Kolları belimi sarıp beni kendine daha çok çekerken sonunda herşey doğru hissettiriyordu
Yarıyıl tatiline girmiştik ve benim dönüp de senenin geri kalanını bitirmeden önce biraz dinlenmem gerekiyordu. Dinletiden sonra Berk'le başka piano dersi yapamamıştık. Çünkü ne zaman buluşsak piano çalmak yerine dışarı çıkıyor , geziyor ya da öyle sohbet ediyorduk. O akşam dinletiden sonra olanlarla ilgili tam anlamıyla konuşmamıştık bile. Yani bilmiyorum o birşey söylememişti ve bende konuyu açan kişi olmak istemiyordum. Bir daha beni öpmeyede çalışmamıştı ama sonuçta o akşam herşey güzel geçmişti. Aramızın iyi olması beni sevindiriyordu.
Yarıyıl tatilinde yurt dışına gitmesi gerektiği için yaklaşık bir buçuk hafta onu göremeyecektim ve ben şimdiden kendimi boşlukta kalmış gibi hissediyordum. Tabiki de yapılması gereken testlerim ve çalışılması gereken derslerim vardı ama programın zaten önünde gidiyordum ve şimdi Berk'i de bir süre göremeyecek olmamı hesaba katarsak boş zamanlarımda ne yapacağımı gerçekten bilmiyordum.
Berk gideli iki gün olmuştu ve ben de iki gün boyunca yemeden içmeden ders çalışmıştım çünkü yapacak başka birşey bulamıyordum. Bu haftanın sonunda Melisa , Antalya'ya geliyordu ve sonunda onu görecek olmanın verdiği mutluluk paha biçilmezdi. En iyi arkadaşımın uzakta olması gerçekten çok kötü bir durumdu ve onu çok özlüyordum.

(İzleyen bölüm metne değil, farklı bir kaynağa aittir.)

Lemma ROTR_ROTL a b : is_u32 a -> 0 < b < 32 -> ROTR (ROTL a b) b = a.
Proof.
  intros Ha Hb. pose proof (ROTL_u32 a b Ha Hb) as Hr. unfold ROTR. rewrite (ROTL_arith (ROTL a b)) by (assumption || lia).
  replace (32 - (32 - b)) with b by lia. rewrite (ROTL_arith a b Ha Hb). unfold is_u32 in Ha.
  set (P := 2 ^ b). set (Q := 2 ^ (32 - b)).
  assert (HPQ : P * Q = 2 ^ 32) by (unfold P, Q; rewrite <- Z.pow_add_r by lia; f_equal; lia).
  assert (HP : 0 < P) by (apply Z.pow_pos_nonneg; lia). assert (HQ : 0 < Q) by (apply Z.pow_pos_nonneg; lia).
  assert (E : a * P mod 2 ^ 32 = (a mod Q) * P) by (rewrite <- HPQ, (Z.mul_comm P Q); apply Z.mul_mod_distr_r; lia).
  rewrite E. pose proof (Z.div_mod a Q ltac:(lia)) as Hdm. pose proof (Z.mod_pos_bound a Q HQ) as Hm.
  assert (Hd : 0 <= a / Q < P) by (split; [apply Z.div_pos; lia|apply Z.div_lt_upper_bound; nia]).
  assert (Ediv : ((a mod Q) * P + a / Q) / P = a mod Q) by (rewrite Z.add_comm, Z.div_add, Z.div_small by lia; lia).
  rewrite Ediv. replace (((a mod Q) * P + a / Q) * Q) with (a / Q * Q + (a mod Q) * 2 ^ 32)
    by (rewrite <- HPQ; ring).
  rewrite Z.mod_add, Z.mod_small by nia. nia.
Qed.

Lemma lxor_u32 a b : is_u32 a -> is_u32 b -> is_u32 (Z.lxor a b).
Proof.
  unfold is_u32. intros Ha Hb.
  assert (H0 : 0 <= Z.lxor a b) by (apply Z.lxor_nonneg; split; lia). split; [exact H0|].
  destruct (Z.eq_dec (Z.lxor a b) 0) as [->|Hne]; [lia|]. apply Z.log2_lt_pow2; [lia|].
  assert (Hlog : forall x, 0 <= x < 2 ^ 32 -> Z.log2 x < 32).
  { intros x Hx. destruct (Z.eq_dec x 0) as [->|]; [cbn; lia|]. apply Z.log2_lt_pow2; lia. }
  pose proof (Z.log2_lxor a b). pose proof (Hlog a). pose proof (Hlog b). lia.
Qed.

Deneme sınavımdan çıktığımda doğruca eve gidip yatmak istiyordum. Sonuçta geçtiğimiz iki gün deli gibi çalışmıştım ve gerçekten biraz dinlenmezsem kafam patlayacaktı ama ben daha durağa bile varamadan hava durumlarında uyarıları yapılan yağmur yağmaya başladı. Bugün için fırıtna olabilir demişlerdi ama tam ben durağa gideceğim sırada olacağını kimse söylememişti.
Gökyüzü sanki kaybettiği bir yakının yasını tutan biri gibi tüm gözyaşlarını akıtıyordu. Bu yağmurda durağa kadar yürümem bile mümkün değildi. Biraz daha ilerleyip yağmurun dinmesini ya da en azından yavaşlasını beklemek üzere bir cafenin kapısını açtım ve içeri geçtim.
İçimi ısıtacak herhangi birşey almak için sıraya gireceğim sırada yanımdan geçen bir sima o kadar tanıdık geldi ki elimde olamadan uzanıp kolunu tuttum. Kendime , yine aklımın bana oynadığı ve sadece benzettiğim biriyle karşılaşacağımı söyledim ama buna rağmen '' Rüzgar?'' diye sordum. Şaşkınlıkla bana bakan surat kesinlikle Rüzgar değildi ama yüzünde onu andıran , ona ait olan birşeyler vardı. Biraz daha dikkatli bakınca karşımdaki adamın ciddi derecede Rüzgar'a benzediğini gördüm.Yanlış kişi olduğunu anlayınca suçlulukla elimi çektim ve '' Pardon. Birine benzettim.'' dedim.
'' Hazal Şaşmaz.''
'' Şey.. Sizi tanıyor muyum?''
'' Hayır ama kardeşimi tanıyorsun.''
O sırada elinde iki bardakla bize doğru gelirken '' Bunu nasıl içiyorsun tadı bok gibi.'' diyen kişiye baktım. Karşımdaki adam gülümseyerek vereceğim tepkiyi beklerken ben olduğum yerde donup kalmıştım. Aklımdaki her şey bir anda uçup gitmişti sanki. Karşımda kanlı canlı duruyordu ve ben ne yapacağımı gerçekten bilmiyordum.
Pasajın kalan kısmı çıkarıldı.